To increase transparency, PeerJ operates a system of 'optional signed reviews and history'. This takes two forms: (1) peer reviewers are encouraged, but not required, to provide their names (if they do so, then their profile page records the articles they have reviewed), and (2) authors are given the option of reproducing their entire peer review history alongside their published article (in which case the complete peer review process is provided, including revisions, rebuttal letters and editor decision letters).
We are pleased to accept your revised manuscript for publication.
# PeerJ Staff Note - this decision was reviewed and approved by Elena Papaleo, a PeerJ Section Editor covering this Section #
The manuscript is clearly written and meets the standard for publication.
Experimental design in the revised version is much more transparent than the original form.

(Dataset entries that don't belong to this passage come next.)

Definition link_references (note_id : Key) (code_num : pystr) (g : Graph)
  : Graph * nat :=
  let rows := link_rows note_id code_num g in
  (merge_edges REFERENCES rows g, List.length rows).

Definition detach_delete_all (g : Graph) : Graph :=
  with_edges [] (with_nodes [] g).

(** *** Schema *)

(** The value a uniqueness constraint ranges over, on the nodes that
    have the label and the property. *)
Definition constrained_key (c : Constraint) (n : Node) : option Key :=
  match fst c, n with
  | L_CADFile, CADFile k _ _ _ _ _ _ =>
      if String.eqb (snd c) "file_id" then Some k else None
  | L_EngineeringNote, EngineeringNote k _ _ _ =>
      if String.eqb (snd c) "note_id" then Some k else None
  | L_Material, Material k _ _ =>
      if String.eqb (snd c) "name" then Some k else None
  | L_StandardDocument, StandardDocument k _ _ _ _ _ =>
      if String.eqb (snd c) "doc_id" then Some k else None
  | _, _ => None
  end.

Fixpoint constrained_keys (c : Constraint) (ns : list Node) : list Key :=
  match ns with
  | [] => []
  | n :: ns' =>
      match constrained_key c n with
      | Some k => k :: constrained_keys c ns'
      | None => constrained_keys c ns'
      end
  end.

Fixpoint has_duplicate (ks : list Key) : bool :=
  match ks with
  | [] => false
  | k :: ks' => existsb (key_eqb k) ks' || has_duplicate ks'
  end.

Definition has_constraint (c : Constraint) (g : Graph) : bool :=
  existsb (constraint_eqb c) (constraints g).

(** [IF NOT EXISTS]: nothing happens when the constraint is there.
    Otherwise the server validates the stored nodes and refuses the
    constraint when two of them share the value; the error is kept
    under the name of its status code. *)
Definition create_constraint (c : Constraint) (g : Graph) : Outcome Graph :=
  if has_constraint c g then Ok g
  else if has_duplicate (constrained_keys c (nodes g))
       then Raise (py "ConstraintCreationFailed")
       else Ok {| nodes := nodes g; edges := edges g;
                  constraints := constraints g ++ [c]; indexes := indexes g |}.

Definition drop_index (name : string) (g : Graph) : Graph :=
  {| nodes := nodes g; edges := edges g; constraints := constraints g;
     indexes := filter (fun ix => negb (String.eqb (ix_name ix) name)) (indexes g) |}.

Definition create_vector_index (ix : VectorIndex) (g : Graph) : Graph :=
  if existsb (fun ix' => String.eqb (ix_name ix') (ix_name ix)) (indexes g)
  then g
  else {| nodes := nodes g; edges := edges g; constraints := constraints g;
          indexes := indexes g ++ [ix] |}.

Definition is_references (e : Edge) : bool :=
  match e with
  | (_, REFERENCES, _) => true
  | _ => false
  end.

(** *** Execution of one statement *)

Definition exec (q : Stmt) (g : Graph) : Outcome (Graph * Answer) :=
  match q with
  | CreateConstraint c =>
      match create_constraint c g with
      | Ok g' => Ok (g', NoRecords)
      | Raise e => Raise e
      end
  | DropIndex name => Ok (drop_index name g, NoRecords)
  | CreateVectorIndex ix => Ok (create_vector_index ix g, NoRecords)
  | DetachDeleteAll => Ok (detach_delete_all g, NoRecords)
  | MergeCADFile r => Ok (merge_cad_file r g, NoRecords)
  | CreateNote r => Ok (create_note r g, NoRecords)
  | MergeMaterial r => Ok (merge_material r g, NoRecords)
  | MergeStandard r v => Ok (merge_standard r v g, NoRecords)
  | FetchNotes => Ok (g, NoteRecords (fetch_notes g))
  | LinkReferences k code =>
      let (g', c) := link_references k code g in Ok (g', CountRecord c)
  | CountNodes => Ok (g, CountRecord (node_count g))
  | CountReferences =>
      Ok (g, CountRecord (List.length (filter is_references (edges g))))
  end.

End Cypher.
(** ** Processes: state, trace and exceptions *)

(** What a script does that is visible outside of it. *)
Inductive Event :=
| Print (s : pystr)                        (* print(s) *)
| PrintTraceback (e : Exn)                 (* traceback.print_exc() *)
| Exit (code : Z)                          (* exit(code) *)
| SqlSelect (table : string)               (* conn.execute("SELECT * FROM table").fetchall() *)
| DriverOpen (uri user password : pystr)   (* GraphDatabase.driver(uri, auth=(user, password)) *)
| VerifyConnectivity                       (* driver.verify_connectivity() *)
| Run (q : Cypher.Stmt)                    (* session.run(q, parameters) *)
| DriverClose                              (* driver.close() *)
| EmbedderInit (model : string)            (* OllamaEmbeddings(model=...) *)
| EmbedQuery (text : pystr)                (* embeddings.embed_query(text) *)
| RetrieverInit (index_name : string)      (* VectorRetriever(driver, index_name=..., ...) *)
| ChatModelInit (model : string)           (* ChatOllama(model=..., temperature=0) *)
| RagSearch (query_text : pystr).          (* rag.search(query_text=...) *)

(** The events that reach the graph database, the embedding service or
    the chat model (through their clients). *)
Definition contacts_service (e : Event) : bool :=
  match e with
  | Print _ | PrintTraceback _ | Exit _ | SqlSelect _ => false
  | _ => true
  end.

Record World := {
  db : Graph;
  trace : list Event }.

Definition log (e : Event) (w : World) : World :=
  {| db := db w; trace := trace w ++ [e] |}.

(** A computation runs on a world and either returns or raises; the
    effects performed before an exception stay. *)
Definition M (A : Type) : Type := World -> Outcome A * World.

Definition ret {A} (a : A) : M A := fun w => (Ok a, w).

Definition raise {A} (e : Exn) : M A := fun w => (Raise e, w).

Definition bind {A B} (m : M A) (k : A -> M B) : M B :=
  fun w =>
    match m w with
    | (Ok a, w') => k a w'
    | (Raise e, w') => (Raise e, w')
    end.

Declare Scope prog_scope.
Delimit Scope prog_scope with prog.
Notation "x <- m ;; k" := (bind m (fun x => k))
  (at level 61, m at next level, right associativity) : prog_scope.
Notation "m ;; k" := (bind m (fun _ => k))
  (at level 61, right associativity) : prog_scope.
Open Scope prog_scope.

(** [try: m  except Exception as e: handler e] *)
Definition try_except {A} (m : M A) (handler : Exn -> M A) : M A :=
  fun w =>
    match m w with
    | (Ok a, w') => (Ok a, w')
    | (Raise e, w') => handler e w'
    end.

(** [try: m  finally: cleanup] *)
Definition try_finally {A} (m : M A) (cleanup : M unit) : M A :=
  fun w =>
    let (r, w') := m w in
    match cleanup w' with
    | (Ok _, w'') => (r, w'')
    | (Raise e, w'') => (Raise e, w'')
    end.

(** [for x in xs: body x] *)
Fixpoint for_each {A} (xs : list A) (body : A -> M unit) : M unit :=
  match xs with
  | [] => ret tt
  | x :: xs' => body x ;; for_each xs' body
  end.

(** A [for] loop that updates a local variable. *)
Fixpoint for_fold {A S} (xs : list A) (s : S) (body : S -> A -> M S) : M S :=
  match xs with
  | [] => ret s
  | x :: xs' => s' <- body s x ;; for_fold xs' s' body
  end.

Definition emit (e : Event) : M unit := fun w => (Ok tt, log e w).

Definition print (s : pystr) : M unit := emit (Print s).

(** [session.run(q, ...)]: the statement is sent, and executed by the
    server on the stored graph. *)
Definition run (q : Cypher.Stmt) : M Cypher.Answer :=
  fun w =>
    let w' := log (Run q) w in
    match Cypher.exec q (db w') with
    | Ok (g, a) => (Ok a, {| db := g; trace := trace w' |})
    | Raise e => (Raise e, w')
    end.

(** ** The environment of the scripts *)

Record Env := {
  getenv : string -> option pystr;       (* os.getenv, after load_dotenv() *)
  argv : list pystr;                     (* sys.argv *)
  select_cad_files : Outcome (list cad_files.row);
  select_cad_engineering_notes : Outcome (list cad_engineering_notes.row);
  select_cad_material_properties : Outcome (list cad_material_properties.row);
  select_rds_documents : Outcome (list rds_documents.row);
  embed_query : pystr -> Outcome (list float);   (* the embedding model *)
  rag_search : pystr -> Outcome pystr;   (* retrieve, then generate; the answer text *)
  verify_connectivity : Outcome unit }.

(** Truth value of an environment variable: [None] and the empty
    string are false. *)
Definition truthy (v : option pystr) : bool :=
  match v with
  | Some (_ :: _) => true
  | _ => false
  end.

(** [all([NEO4J_URI, NEO4J_USERNAME, NEO4J_PASSWORD])] *)
Definition all_set (env : Env) : bool :=
  truthy (getenv env "NEO4J_URI")
  && truthy (getenv env "NEO4J_USERNAME")
  && truthy (getenv env "NEO4J_PASSWORD").

Definition env_value (env : Env) (name : string) : pystr :=
  match getenv env name with
  | Some v => v
  | None => []
  end.

Definition driver_open (env : Env) : M unit :=
  emit (DriverOpen (env_value env "NEO4J_URI") (env_value env "NEO4J_USERNAME")
          (env_value env "NEO4J_PASSWORD")).

Definition embedding_model : string := "nomic-embed-text-v2-moe:latest".

(** ** ingest.py *)

Module Ingest.
Section Script.

Variable env : Env.

Definition standard_embeddings : VectorIndex :=
  {| ix_name := "standard_embeddings";
     ix_label := L_StandardDocument;
     ix_property := "embedding";
     ix_dimensions := 768;
     ix_similarity := "cosine" |}.

Definition setup_constraints : M unit :=
  print (py "Setting up constraints locally...") ;;
  run (Cypher.CreateConstraint (L_CADFile, "file_id"%string)) ;;
  run (Cypher.CreateConstraint (L_StandardDocument, "doc_id"%string)) ;;
  run (Cypher.CreateConstraint (L_Section, "section_id"%string)) ;;
  try_except
    (run (Cypher.DropIndex "standard_embeddings") ;; ret tt)
    (fun e => print (py "Index drop warning: " ++ e)) ;;
  run (Cypher.CreateVectorIndex standard_embeddings) ;;
  ret tt.

Definition clear_database : M unit :=
  print (py "Clearing existing database...") ;;
  run Cypher.DetachDeleteAll ;;
  ret tt.

(** [conn.execute("SELECT * FROM table").fetchall()] *)
Definition select {A} (table : string) (rows : Outcome (list A)) : M (list A) :=
  emit (SqlSelect table) ;;
  match rows with
  | Ok rs => ret rs
  | Raise e => raise e
  end.

Definition ingest_cad_data : M unit :=
  print (py "Ingesting CAD data...") ;;
  files <- select "cad_files" (select_cad_files env) ;;
  for_each files (fun file => run (Cypher.MergeCADFile file) ;; ret tt) ;;
  notes <- select "cad_engineering_notes" (select_cad_engineering_notes env) ;;
  for_each notes (fun note => run (Cypher.CreateNote note) ;; ret tt) ;;
  materials <- select "cad_material_properties" (select_cad_material_properties env) ;;
  for_each materials (fun mat => run (Cypher.MergeMaterial mat) ;; ret tt) ;;
  print (py "Ingested " ++ str_of_nat (List.length files) ++ py " CAD files.").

The authors have addressed all the major queries comprehensively and this has led to a much improved manuscript.
The reviewer suggestions look addressable, and we look forward to your revision.

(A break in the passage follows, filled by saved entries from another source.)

Lemma StronglySorted_map {A B} (R : A -> A -> Prop) (R' : B -> B -> Prop)
      (f : A -> B) l :
  (forall a b, In a l -> In b l -> R a b -> R' (f a) (f b)) ->
  StronglySorted R l -> StronglySorted R' (map f l).
Proof.
  intros HR Hs. induction Hs as [| x l Hs IH Hx]; simpl; [constructor |].
  constructor.
  - apply IH. intros a b Ha Hb. apply HR; right; assumption.
  - rewrite Forall_forall in *. intros y Hy.
    apply in_map_iff in Hy as [a [<- Ha]].
    apply HR; [left; reflexivity | right; exact Ha | auto].
Qed.

Section Positions.

Context {A : Type} (key : A -> Z) (pos : A -> nat).

Lemma sorted_groups_lex l :
  StronglySorted (key_le key) l ->
  (forall k, StronglySorted (fun a b => (pos a < pos b)%nat)
                            (filter (has_key key k) l)) ->
  StronglySorted (key_then_pos key pos) l.
Proof.
  induction 1 as [| x l Hs IH Hx]; intros Hg; [constructor |].
  constructor.
  - apply IH. intros k. specialize (Hg k). simpl in Hg.
    destruct (has_key key k x); [| exact Hg].
    inversion Hg; assumption.
  - specialize (Hg (key x)). simpl in Hg. unfold has_key in Hg at 1.
    rewrite Z.eqb_refl in Hg. inversion Hg as [| ? ? _ Hp]; subst.
    rewrite Forall_forall in *. intros y Hy.
    specialize (Hx y Hy). unfold key_le in Hx. unfold key_then_pos.
    destruct (Z.eq_dec (key x) (key y)) as [E | E]; [| left; lia].
    right. split; [exact E |]. apply Hp.
    apply filter_In. split; [exact Hy |].
    unfold has_key. apply Z.eqb_eq. symmetry. exact E.
Qed.

(** Sorting a list whose positions ascend orders it by key first and
    position second. *)
Lemma sort_by_key_lex l :
  StronglySorted (fun a b => (pos a < pos b)%nat) l ->
  StronglySorted (key_then_pos key pos) (sort_by_key key l).
Proof.
  intros Hl. apply sorted_groups_lex; [apply sort_by_key_sorted |].
  intros k. rewrite sort_by_key_stable.
  apply StronglySorted_filter, Hl.
Qed.

End Positions.

Lemma insert_by_map {A B} (key : A -> Z) (f : B -> A) x l :
  map f (insert_by (fun b => key (f b)) x l) = insert_by key (f x) (map f l).
Proof.
  induction l as [| y l IH]; simpl; [reflexivity |].
  destruct (key (f x) <=? key (f y))%Z; simpl; [reflexivity |].
  rewrite IH. reflexivity.
Qed.

Lemma sort_by_key_map {A B} (key : A -> Z) (f : B -> A) l :
  map f (sort_by_key (fun b => key (f b)) l) = sort_by_key key (map f l).
Proof.
  induction l as [| x l IH]; simpl; [reflexivity |].
  rewrite insert_by_map, IH. reflexivity.
Qed.

(** ** A list with its positions *)

Lemma map_fst_combine {A B} (l : list A) : forall l' : list B,
  length l = length l' -> map fst (combine l l') = l.
Proof.
  induction l as [| a l IH]; intros [| b l'] H; simpl in *;
    try discriminate; [reflexivity |].
  f_equal. apply IH. lia.
Qed.

Lemma map_snd_combine {A B} (l : list A) : forall l' : list B,
  length l = length l' -> map snd (combine l l') = l'.
Proof.
  induction l as [| a l IH]; intros [| b l'] H; simpl in *;
    try discriminate; [reflexivity |].
  f_equal. apply IH. lia.
Qed.

Lemma in_combine_seq {A} (d : A) (l : list A) : forall s a x,
  In (a, x) (combine (seq s (length l)) l) ->
  (s <= a)%nat /\ nth (a - s) l d = x.
Proof.
  induction l as [| y l IH]; intros s a x H; simpl in H; [destruct H |].
  destruct H as [H | H].
  - inversion H; subst. rewrite Nat.sub_diag. split; [lia | reflexivity].
  - apply IH in H as [Hle Hn]. split; [lia |].
    replace (a - s)%nat with (S (a - S s)) by lia. exact Hn.
Qed.

Lemma combine_seq_sorted {A} (l : list A) : forall s,
  StronglySorted (fun p q : nat * A => (fst p < fst q)%nat)
                 (combine (seq s (length l)) l).
Proof.
  induction l as [| y l IH]; intros s; simpl; constructor.
  - apply IH.
  - apply Forall_forall. intros [a x] H.
    apply in_combine_l, in_seq in H. simpl. lia.
Qed.

(** The stable sort lists the elements by key first and position in the
    list second. *)
Lemma sort_by_key_positions {A} (key : A -> Z) (d : A) (l : list A) :
  exists order : list nat,
    Permutation order (seq 0 (length l)) /\
    map (fun a => nth a l d) order = sort_by_key key l /\
    StronglySorted (key_then_pos (fun a => key (nth a l d)) (fun a => a))
                   order.
Proof.
  set (indexed := combine (seq 0 (length l)) l).
  set (sorted := sort_by_key (fun p : nat * A => key (snd p)) indexed).
  assert (Hin : forall p, In p sorted -> nth (fst p) l d = snd p).
  { intros [a x] H.
    apply (Permutation_in _ (sort_by_key_perm _ indexed)) in H.
    apply (in_combine_seq d) in H as [_ H]. rewrite Nat.sub_0_r in H.
    exact H. }
  exists (map fst sorted). split; [| split].
  - rewrite <- (map_fst_combine (seq 0 (length l)) l)
      by apply length_seq.
    apply Permutation_map, sort_by_key_perm.
  - rewrite map_map.
    transitivity (map snd sorted); [apply map_ext_in; exact Hin |].
    unfold sorted. rewrite (sort_by_key_map key snd). f_equal.
    apply map_snd_combine, length_seq.
  - apply StronglySorted_map
      with (R := key_then_pos (fun p : nat * A => key (snd p)) fst).
    + intros p q Hp Hq. unfold key_then_pos.
      rewrite (Hin p Hp), (Hin q Hq). tauto.
    + apply sort_by_key_lex, combine_seq_sorted.
Qed.

(** ** The exception monad *)

Lemma bind_Ok {A B} (m : result A) (k : A -> result B) b :
  bind m k = Ok b -> exists a, m = Ok a /\ k a = Ok b.
Proof. destruct m; simpl; [eauto | discriminate]. Qed.

Lemma bind_Raise {A B} (m : result A) (k : A -> result B) e :
  bind m k = Raise e ->
  m = Raise e \/ exists a, m = Ok a /\ k a = Raise e.
Proof. destruct m; simpl; [eauto | intros [= ->]; auto]. Qed.

Lemma mapM_Ok_map {A B} (f : A -> result B) (g : A -> B) l :
  (forall a, In a l -> f a = Ok (g a)) -> mapM f l = Ok (map g l).
Proof.
  induction l as [| a l IH]; intros H; simpl; [reflexivity |].
  rewrite (H a) by (left; reflexivity). simpl.
  rewrite IH by (intros; apply H; right; assumption). reflexivity.
Qed.

Lemma mapM_length {A B} (f : A -> result B) l : forall bs,
  mapM f l = Ok bs -> length bs = length l.
Proof.
  induction l as [| a l IH]; simpl; intros bs H.
  - injection H as <-. reflexivity.
  - apply bind_Ok in H as [b [_ H]]. apply bind_Ok in H as [bs' [H1 H]].
    injection H as <-. simpl. f_equal. apply IH, H1.
Qed.

(** A comprehension raises when, and what, one of its elements does. *)
Lemma mapM_Raise {A B} (f : A -> result B) l e :
  mapM f l = Raise e -> exists a, In a l /\ f a = Raise e.
Proof.
  induction l as [| a l IH]; simpl; [discriminate |]. intros H.
  apply bind_Raise in H as [H | [b [_ H]]].
  - exists a. auto.
  - apply bind_Raise in H as [H | [bs [_ H]]]; [| discriminate].
    destruct (IH H) as [a' [Hin Ha']]. exists a'. auto.
Qed.

Lemma mapM_all_Ok {A B} (f : A -> result B) l :
  (forall a, In a l -> exists b, f a = Ok b) -> exists bs, mapM f l = Ok bs.
Proof.
  induction l as [| a l IH]; intros H; simpl; [eauto |].
  destruct (H a) as [b Hb]; [left; reflexivity |]. rewrite Hb. simpl.
  destruct IH as [bs Hbs]; [intros; apply H; right; assumption |].
  rewrite Hbs. simpl. eauto.
Qed.

Lemma mapM_Ok_In {A B} (f : A -> result B) l : forall bs,
  mapM f l = Ok bs -> forall a, In a l -> exists b, f a = Ok b.
Proof.
  induction l as [| a l IH]; simpl; intros bs H x Hx; [destruct Hx |].
  apply bind_Ok in H as [b [Hb H]]. apply bind_Ok in H as [bs' [H1 _]].
  destruct Hx as [<- | Hx]; [eauto | eapply IH; eauto].
Qed.

(** ** The result of [info_from_lines] on a valid index *)

Lemma info_from_lines_valid index frames num den :
  valid_index index frames num den ->
  info_from_lines index =
  Ok {| timecodes :=
          map (timecode num den) (sort_by_key LWIndexFrame_int frames);
        keyframes :=
          keyframe_indexes (sort_by_key LWIndexFrame_int frames) |}.
Proof.
  intros (Hf & Ht & Hden).
  unfold document_frames, time_base in *. unfold info_from_lines.
  change (lit "</StreamInfo>") with StreamInfo_end.
  change (lit "</LibavReaderIndex>") with LibavReaderIndex_end.
  destruct (list_index StreamInfo_end index) as [s |]; [| discriminate].
  cbn [bind] in *.
  destruct (list_index LibavReaderIndex_end index) as [e |];
    [| discriminate].
  cbn [bind] in *. rewrite Hf. cbn [bind].
  destruct (getitem index (Z.of_nat (S s) - 2)) as [line |];
    [| discriminate].
  cbn [bind] in *.
  destruct (re_match streaminfo_re line) as [si |]; [| discriminate].
  rewrite Ht. cbn [bind].
  rewrite (mapM_Ok_map _ (timecode num den)); [reflexivity |].
  intros f _. unfold floordiv, timecode.
  destruct (Z.eqb_spec den 0); [contradiction | reflexivity].
Qed.

(** ** The greedy match and the patterns *)

Lemma strip_prefix_Some p : forall s s',
  strip_prefix p s = Some s' -> s = p ++ s'.
Proof.
  induction p as [| c p IH]; intros [| d s] s' H; simpl in H;
    try discriminate; try (injection H as <-; reflexivity).
  destruct (Ascii.eqb_spec c d) as [<- |]; [| discriminate].
  simpl. f_equal. apply IH, H.
Qed.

The authors should provide a more detailed statistical basis for their haplogroup selection criteria. Why certain SNP combinations are better representatives in the minimalistic tree. Also the authors should provide some statistical analyses of genetic variation within each population, for example between ethnic groups.
In large number of mtDNA haplogroup studies many mtDNAs in a data set can not be assigned to the recognized haplogroups. To identify new basal lineages whole mtDNA sequencing is a must. How does Hi-MC handle this problem which can confound haplogroup assigments.

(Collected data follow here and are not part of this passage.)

Lemma initial_sync_spares_buffers_witness :
  ∃ p, launch (λ l, main_sync_params sample_mpi_unfit (l_net l))
              (sample_group fresh_fs) !! 1
       = Some (p, Ret tt) ∧
       p_heap p 2 = sample_heap_host 2.
Proof.
  destruct (initial_sync_spares_buffers sample_mpi_unfit
              (sample_local 4 "2018-11-03_10-00-00" fresh_fs sample_heap_root)
              [sample_local 4 "2018-11-03_10-00-07" fresh_fs sample_heap_host;
               sample_local 4 "2018-11-03_09-59-58" fresh_fs
                            sample_heap_device]
              1
              (sample_local 4 "2018-11-03_10-00-07" fresh_fs
                            sample_heap_host))
    as (p & Hrun & Hframe & _).
  - intros l' Hin. repeat (apply elem_of_cons in Hin as [->|Hin]);
      [reflexivity..|by apply elem_of_nil in Hin].
  - reflexivity.
  - exists p. split; [exact Hrun|]. apply Hframe. vm_compute. not_in_list.
Defined.

Lemma main_starts_every_peer_witness :
  ∃ p, launch (λ l, main sample_mpi_unfit sample_log_id unit unit
                         sample_make_env sample_manual_seed
                         sample_head_shapes sample_make_network (l_args l))
              (sample_group fresh_fs) !! 2
       = Some (p, Ret (mkStarted
                         (PyStr "2018-11-03_10-00-00")
                         (Some (log_id_dir_of sample_log_id (sample_args 4)
                                              "2018-11-03_10-00-00"))
                         42 46 sample_net)) ∧
       param_buffers (p_heap p) sample_net
       = [[x2a; x2a]; [x2a; x00]; [x2a; x02; x03; x04]].
Proof.
  destruct (main_starts_every_peer sample_mpi_unfit sample_log_id unit unit
              sample_make_env sample_manual_seed sample_head_shapes
              sample_make_network
              (sample_local 4 "2018-11-03_10-00-00" fresh_fs sample_heap_root)
              [sample_local 4 "2018-11-03_10-00-07" fresh_fs sample_heap_host;
               sample_local 4 "2018-11-03_09-59-58" fresh_fs
                            sample_heap_device]
              2
              (sample_local 4 "2018-11-03_09-59-58" fresh_fs
                            sample_heap_device))
    as (p & Hrun & Hbuf & _).
  - intros l' Hin. repeat (apply elem_of_cons in Hin as [->|Hin]);
      [by split..|by apply elem_of_nil in Hin].
  - intros [|[|[|r']]] l' p Hl' _ _; simpl in Hl'; [| | |done];
      injection Hl' as <-; reflexivity.
  - vm_compute. not_in_list.
  - reflexivity.
  - reflexivity.
  - exists p. split; [exact Hrun|exact Hbuf].
Defined.


Lemma sync_group_converges_witness :
  ∃ s' vs,
    (group_sync sample_backend sample_net_of sample_grp None
                (sample_dist 2 sample_heap_root [])
                [sample_dist 0 sample_heap_host [];
                 sample_dist 1 sample_heap_device []]).2 !! 1
    = Some (s', Ret vs) ∧
    map (λ t, t_data (d_heap s' t)) [1; 2; 4]
    = [[x2a; x00]; [x2a; x01]; [x2a; x02; x03; x04]].
Proof.
  destruct (sync_group_converges sample_backend sample_net_of sample_grp
              (sample_dist 2 sample_heap_root [])
              [sample_dist 0 sample_heap_host [];
               sample_dist 1 sample_heap_device []]
              1 (sample_dist 1 sample_heap_device []))
    as (s' & vs & Hrun & _ & Hdata & _).
  - constructor.
  - reflexivity.
  - constructor.
  - simpl. in_list.
  - simpl. in_list.
  - vm_compute. lia.
  - reflexivity.
  - vm_compute. repeat constructor; not_in_list.
  - exists s', vs. split; [exact Hrun|exact Hdata].
Defined.

Lemma sync_stops_when_starved_witness :
  let s := sample_dist 1 sample_heap_host
                       [payload_of (sample_heap_root 1)] in
  matched flat_net 0 sample_grp s ∧
  ∃ s',
    sync sample_backend flat_net 0 sample_grp None s
    = (s', Raise RuntimeError) ∧
    t_data (d_heap s' 1) = [x2a; x00] ∧ t_data (d_heap s' 2) = [x07; x01].
Proof.
  intros s.
  assert (matched flat_net 0 sample_grp s) as Hmatched.
  { split; [in_list|]. split; [in_list|]. vm_compute. tauto. }
  split; [exact Hmatched|].
  destruct (sync_stops_when_starved sample_backend flat_net 0 sample_grp
              [1] [4] 2 s Hmatched)
    as (s' & Hrun & Hdata & Hframe & _).
  - constructor.
  - vm_compute. lia.
  - reflexivity.
  - reflexivity.
  - exists s'. split; [exact Hrun|]. split.
    + assert (NoDup [1]) as Hnd by (repeat constructor; not_in_list).
      specialize (Hdata Hnd). by injection Hdata.
    + rewrite Hframe; [reflexivity|]. not_in_list.
Defined.

Lemma sync_outside_the_group_witness :
  let s := sample_dist 5 sample_heap_host [] in
  (d_rank s ∉ sample_grp) ∧
  sync sample_backend sample_net 0 sample_grp (Some true) s
  = (s, Ret [VNone; VNone; VNone; VNone; VNone]) ∧
  sync sample_backend sample_net 0 sample_grp None s
  = (s, Raise AttributeError) ∧
  sync sample_backend sample_net 7 sample_grp None
       (sample_dist 1 sample_heap_host [])
  = (sample_dist 1 sample_heap_host [], Raise RuntimeError).
Proof.
  intros s.
  assert (d_rank s ∉ sample_grp) as Hout by (simpl; not_in_list).
  assert (7 ∉ sample_grp) as Hroot by not_in_list.
  split; [exact Hout|].
  destruct (sync_outside_the_group sample_backend sample_net 0 sample_grp
              (Some true) s (or_introl Hout)) as (Hs1 & Ho1 & _).
  destruct (sync_outside_the_group sample_backend sample_net 0 sample_grp
              None s (or_introl Hout)) as (Hs2 & Ho2 & _).
  destruct (sync_outside_the_group sample_backend sample_net 7 sample_grp
              None (sample_dist 1 sample_heap_host []) (or_intror Hroot))
    as (Hs3 & _ & Ho3).
  split; [|split].
  - rewrite (surjective_pairing (sync _ _ _ _ _ _)), Hs1, (Ho1 Hout).
    reflexivity.
  - rewrite (surjective_pairing (sync _ _ _ _ _ _)), Hs2, (Ho2 Hout).
    reflexivity.
  - rewrite (surjective_pairing (sync _ _ _ _ _ _)), Hs3, Ho3;
      [reflexivity|simpl; in_list].
Defined.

The authors should elaborate their rank calculation method mathematically. Without the exact details its difficult to assess the exact working of the algorithm. For example how does the algorithm incorporate the phylogenetic weight of each polymorphism in a particular combination of SNPs.
The experimental design is basically the same as Mitchell et al. Hum Genet. 2014. As mentioned above, without the detailed mathematical presentation of the algorithm its difficult to assess the exact working of the algorithm.
The conclusions are valid and the current limitations are well documented but the authors need to put some effort in explaining the basis of these limitations. Why are many Asian-specific haplogroups not well captured? What are the features that need to be improved for the next iteration so that the algorithm will perform well in most populations including Asian ancestry?
The authors should include a section detailing specific advantages and disadvantages of the different mitochondrial haplogroup classification methods.
mtDNA sequencing using NGS methods allow detection of mitochondrial DNA heteroplasmy with minor allele frequencies. The authors should include a section on how a selective SNP set can handle mitochondrial DNA heteroplasmy.
Could NuMTs play a bigger confounding role in a selective SNP panel based method given that any NuMT will have a higher mutation accumulation rate than a standard mitochondirail DNA and without the proper sequence context can complicate the results/inferences.
The manuscript is well written, and a pleasure to read, with appropriate background and detail of the problem.
The manuscript suggests (line 110) that more information is available at http://www.icompbio.net. However, that website does not include information on this software. I clicked on several links but was not able to find a link to Hi-MC (a direct link to the page should be provided).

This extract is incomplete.